*Work task:* The entries that follow include a run beginning at the line with "else badHeader e" and ending at the line with "obfuscation: it ends"; restate that run word for word and leave the rest out.
---- Records for the task
(* ===== verification/Framing.v ===== *)
(** * A TCP session's packet stream: [processPacketData] of [ed2k/server_runtime.go]

    How received chunks become packets, what a session may send before it has logged in,
    and the dispatch of a complete packet. The request handlers behind [handleED2K]'s
    switch are the argument [handler]: a function of the opcode, the payload and the session
    state, which is all they are given. *)

From S2P Require Import Prelude Buffer Types Packet Builders.
Local Open Scope Z_scope.

Definition OpLoginRequest : Z := 0x01.
Definition OpDisconnect : Z := 0x18.
Definition maxPreLoginPacket : Z := 65536.

Definition msgNotLoggedIn : bytes :=
  str "ERROR : You must log in before sending requests to this server.".

Section Framing.
Context `{Zlib}.

(** What the handlers own is [App]. *)
Context {App : Type}.

(** The part of [tcpClient] the framing code and the handlers share: the login state, the
    latch of the login gate, the packets written to the socket, before obfuscation, and the
    close. *)
Record Session := mkSession {
  ss_logged : bool;
  ss_loginGateTripped : bool;
  ss_sent : list bytes;
  ss_closeReason : String.string;
  ss_closed : bool;
  ss_app : App;
}.

Record tcpClient := mkClient {
  c_packet : Packet;
  c_headerBuf : bytes;
  c_session : Session;
}.

Context (handler : Z → bytes → Session → Session).

(** The first reason sticks, [run]'s placeholder aside. *)
Definition setCloseReason (reason : String.string) (s : Session) : Session :=
  if bool_decide (reason = EmptyString) then s
  else if bool_decide (ss_closeReason s = EmptyString ∨ ss_closeReason s = "read-loop-ended"%string)
  then { s with ss_closeReason := reason } else s.

Definition closeWithReason (reason : String.string) (s : Session) : Session :=
  let s := setCloseReason reason s in { s with ss_closed := true }.

(** [false] is an error: the socket is closed already, and a failed write closes it. *)
Definition writePacket (packet : Buffer) (s : Session) : Session * bool :=
  if ss_closed s then (closeWithReason "write-error"%string s, false)
  else ({ s with ss_sent := ss_sent s ++ [Bytes packet] }, true).

(** The senders that drop an error of the builder and of the write. *)
Definition send (packet : result Buffer) (s : Session) : Session :=
  match packet with Ok b => (writePacket b s).1 | _ => s end.

Definition sendServerMessage (message : bytes) (s : Session) : Session :=
  if bool_decide (message = []) then s else send (BuildServerMessagePacket message) s.

Definition requireLogin (opcode : Z) (s : Session) : Session * bool :=
  if ss_logged s then (s, true)
  else if ss_loginGateTripped s then (s, false)
  else
    let s := { s with ss_loginGateTripped := true } in
    let s := sendServerMessage msgNotLoggedIn s in
    (closeWithReason "not-logged-in"%string s, false).

(** [header] has six bytes at least; a shorter one would panic. *)
Definition preLoginHeaderAllowed (header : bytes) (s : Session) : result (Session * bool) :=
  if ss_logged s then Ok (s, true) else
  match header with
  | proto :: b1 :: b2 :: b3 :: b4 :: code :: _ =>
      if maxPreLoginPacket + 1 <? le_combine [b1; b2; b3; b4] then
        Ok (closeWithReason "prelogin-packet-too-large"%string s, false)
      else if negb (proto =? PrEMule) && negb (code =? OpLoginRequest) && negb (code =? OpDisconnect)
      then Ok (requireLogin code s)
      else Ok (s, true)
  | _ => Panic
  end.

Definition handleED2K (opcode : Z) (payload : bytes) (s : Session) : Session :=
  let '(s, ok) :=
    if (opcode =? OpLoginRequest) || (opcode =? OpDisconnect) then (s, true)
    else requireLogin opcode s in
  if negb ok then s
  else if opcode =? OpDisconnect then closeWithReason "client-disconnect"%string s
  else handler opcode payload s.

(** A payload is inflated first under [PR_ZLIB]; [PR_EMULE] packets are ignored. *)
Definition handlePacket (proto code : Z) (payload : bytes) (s : Session) : result Session :=
  if proto =? PrED2K then Ok (handleED2K code payload s)
  else if proto =? PrZlib then
    match InflateZlibPayload payload with
    | Ok out => Ok (handleED2K code out s)
    | Err e => Ok (if errors_Is e ErrInflatedTooLarge
                   then closeWithReason "zlib-bomb"%string s else s)
    | Panic => Panic
    end
  else Ok s.

(** The reason with the error's text; the arguments formatted into a wrapped error are left
    out. *)
Fixpoint error_text (e : error) : String.string :=
  match e with ErrNew msg => msg | ErrWrap _ _ inner => error_text inner end.

Definition badHeader (e : error) : String.string :=
  String.append "bad-packet-header: " (error_text e).

(** The part of [processPacketData] before the packet is dispatched: [false] is an early
    return. *)
Definition receive (data : bytes) (c : tcpClient) : result (tcpClient * bool) :=
  let '(data, c) :=
    if (p_Status (c_packet c) =? PsNew) && negb (bool_decide (c_headerBuf c = []))
    then (c_headerBuf c ++ data, { c with c_headerBuf := [] }) else (data, c) in
  if p_Status (c_packet c) =? PsNew then
    match data with
    | [] => Ok (c, false)
    | proto :: _ =>
        if negb (IsProtocol proto) then
          Ok ({ c with c_session := closeWithReason "unknown-protocol"%string (c_session c) }, false)
        else if length data <? PacketHeaderSize then Ok ({ c with c_headerBuf := data }, false)
        else
          match preLoginHeaderAllowed data (c_session c) with
          | Ok (s, false) => Ok ({ c with c_session := s }, false)
          | Ok (s, true) =>
              match Init (NewBufferFromBytes data) (c_packet c) with
              | (p, Ok _) => Ok ({ c with c_session := s; c_packet := p }, true)
              | (p, Err e) =>
                  let reason := if errors_Is e ErrPacketTooLarge then "packet-too-large"%string
                                else badHeader e in
                  Ok ({ c with c_session := closeWithReason reason s; c_packet := p }, false)
              | (_, Panic) => Panic
              end
          | Err e => Err e
          | Panic => Panic
          end
    end
  else if p_Status (c_packet c) =? PsWaitingData then
    match Append data (c_packet c) with
    | Ok p => Ok ({ c with c_packet := p }, true)
    | Err e => Err e
    | Panic => Panic
    end
  else Ok (c, false).

(** [fuel] bounds the recursion into the bytes after a packet: each call gets fewer. *)
Fixpoint processPacketData (fuel : nat) (data : bytes) (c : tcpClient) : result tcpClient :=
  match fuel with
  | O => Panic
  | S fuel =>
      match receive data c with
      | Ok (c, true) =>
          if negb (p_Status (c_packet c) =? PsReady) then Ok c else
          let p := c_packet c in
          match handlePacket (p_Protocol p) (p_Code p) (Bytes (p_Data p)) (c_session c) with
          | Ok s =>
              let p := release { p with p_Status := PsNew } in
              if p_HasExcess p && negb (bool_decide (p_Excess p = [])) then
                let excess := p_Excess p in
                processPacketData fuel excess
                  { c with c_session := s; c_packet := { p with p_HasExcess := false; p_Excess := [] } }
              else Ok { c with c_session := s; c_packet := p }
          | Err e => Err e
          | Panic => Panic
          end
      | Ok (c, false) => Ok c
      | Err e => Err e
      | Panic => Panic
      end
  end.

(** One [Read]: more fuel than bytes. *)
Definition process (data : bytes) (c : tcpClient) : result tcpClient :=
  processPacketData (S (length data + length (c_headerBuf c))) data c.

(** The read loop of [run] over the chunks the peer's bytes arrive in, on a session without
    obfuscation: it ends when the socket is closed, and on a read of nothing. Deadlines and
    the parking of a session for a handover are left out. *)
Fixpoint run (chunks : list bytes) (c : tcpClient) : result tcpClient :=
  match chunks with
  | [] => Ok c
  | chunk :: chunks =>
      if ss_closed (c_session c) then Ok c
      else if bool_decide (chunk = []) then
        Ok { c with c_session := closeWithReason "read-zero"%string (c_session c) }
      else match process chunk c with Ok c' => run chunks c' | r => r end
  end.

End Framing.

Arguments Session : clear implicits.
Arguments tcpClient : clear implicits.

(** ** The stream as a specification

    [deliver] is what the framing code is meant to do, on the bytes not yet consumed: take
    one whole packet off the front, hand it over, and go on; wait when a packet is
    incomplete; drop what is left and close when the stream is refused. *)

Section Spec.
Context `{ZL : Zlib} {App : Type}.
Context (handler : Z → bytes → Session App → Session App).
Implicit Types (s : Session App) (c : tcpClient App).

Fixpoint deliver (fuel : nat) (pend : bytes) (s : Session App) : bytes * Session App :=
  match fuel with
  | O => (pend, s)
  | S fuel =>
      match pend with
      | [] => ([], s)
      | proto :: tl =>
          if negb (IsProtocol proto) then ([], closeWithReason "unknown-protocol"%string s) else
          match tl with
          | b1 :: b2 :: b3 :: b4 :: code :: rest =>
              match preLoginHeaderAllowed pend s with
              | Ok (s, true) =>
                  let size := le_combine [b1; b2; b3; b4] in
                  if size =? 0 then ([], closeWithReason (badHeader ErrOutOfBounds) s)
                  else if MaxTCPPacketSize <? size - 1 then ([], closeWithReason "packet-too-large"%string s)
                  else if length rest <? size - 1 then (pend, s)
                  else
                    let n := Z.to_nat (size - 1) in
                    match handlePacket handler proto code (take n rest) s with
                    | Ok s => deliver fuel (drop n rest) s
                    | _ => (pend, s)
                    end
              | Ok (s, false) => ([], s)
              | _ => (pend, s)
              end
          | _ => (pend, s)
          end
      end
  end.

Definition deliverAll (pend : bytes) (s : Session App) : bytes * Session App :=
  deliver (length pend) pend s.

(** The bytes a client holds that no handler has seen. *)
Definition pending (c : tcpClient App) : bytes :=
  let p := c_packet c in
  if p_Status p =? PsWaitingData
  then p_Protocol p :: le_split 4 (p_Size p + 1) ++ p_Code p :: p_recv p
  else c_headerBuf c.

(** The states a client is in between two reads. *)
Definition wf_client (c : tcpClient App) : Prop :=
  let p := c_packet c in
  (p_Status p = PsNew ∧ length (c_headerBuf c) < PacketHeaderSize ∧
   wf_bytes (c_headerBuf c) ∧
   match c_headerBuf c with [] => True | proto :: _ => IsProtocol proto = true end) ∨
  (p_Status p = PsWaitingData ∧ c_headerBuf c = [] ∧ IsProtocol (p_Protocol p) = true ∧
   length (p_recv p) < p_Size p ∧ p_Size p <= MaxTCPPacketSize ∧
   preLoginHeaderAllowed (pending c) (c_session c) = Ok (c_session c, true)).

(** The gate reads six bytes, and passing it changes nothing. *)
Lemma preLoginHeaderAllowed_six proto b1 b2 b3 b4 code rest rest' s :
  preLoginHeaderAllowed (proto :: b1 :: b2 :: b3 :: b4 :: code :: rest) s =
  preLoginHeaderAllowed (proto :: b1 :: b2 :: b3 :: b4 :: code :: rest') s.
Proof. done. Qed.

Lemma preLoginHeaderAllowed_total proto b1 b2 b3 b4 code rest s :
  ∃ s' ok, preLoginHeaderAllowed (proto :: b1 :: b2 :: b3 :: b4 :: code :: rest) s = Ok (s', ok) ∧
    (ok = true → s' = s) ∧ (ok = false → ss_closed s' = true ∨ ss_loginGateTripped s = true).
Proof.
  unfold preLoginHeaderAllowed, requireLogin.
  destruct (ss_logged s); [by eexists _, _|].
  case_match; [eexists _, _; split_and!; [done|done|by left]|].
  case_match; [|by eexists _, _].
  destruct (ss_loginGateTripped s); eexists _, _; (split_and!; [done|done|auto]).
Qed.

(** Four received bytes are the size written back from the number. *)
Lemma size_bytes b1 b2 b3 b4 :
  wf_bytes [b1; b2; b3; b4] → le_split 4 (le_combine [b1; b2; b3; b4]) = [b1; b2; b3; b4].
Proof. intros Hw. by rewrite <- (le_split_combine _ Hw) at 2. Qed.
--------
*Solution:*
                                else badHeader e in
                  Ok ({ c with c_session := closeWithReason reason s; c_packet := p }, false)
              | (_, Panic) => Panic
              end
          | Err e => Err e
          | Panic => Panic
          end
    end
  else if p_Status (c_packet c) =? PsWaitingData then
    match Append data (c_packet c) with
    | Ok p => Ok ({ c with c_packet := p }, true)
    | Err e => Err e
    | Panic => Panic
    end
  else Ok (c, false).

(** [fuel] bounds the recursion into the bytes after a packet: each call gets fewer. *)
Fixpoint processPacketData (fuel : nat) (data : bytes) (c : tcpClient) : result tcpClient :=
  match fuel with
  | O => Panic
  | S fuel =>
      match receive data c with
      | Ok (c, true) =>
          if negb (p_Status (c_packet c) =? PsReady) then Ok c else
          let p := c_packet c in
          match handlePacket (p_Protocol p) (p_Code p) (Bytes (p_Data p)) (c_session c) with
          | Ok s =>
              let p := release { p with p_Status := PsNew } in
              if p_HasExcess p && negb (bool_decide (p_Excess p = [])) then
                let excess := p_Excess p in
                processPacketData fuel excess
                  { c with c_session := s; c_packet := { p with p_HasExcess := false; p_Excess := [] } }
              else Ok { c with c_session := s; c_packet := p }
          | Err e => Err e
          | Panic => Panic
          end
      | Ok (c, false) => Ok c
      | Err e => Err e
      | Panic => Panic
      end
  end.

(** One [Read]: more fuel than bytes. *)
Definition process (data : bytes) (c : tcpClient) : result tcpClient :=
  processPacketData (S (length data + length (c_headerBuf c))) data c.

(** The read loop of [run] over the chunks the peer's bytes arrive in, on a session without
    obfuscation: it ends when the socket is closed, and on a read of nothing. Deadlines and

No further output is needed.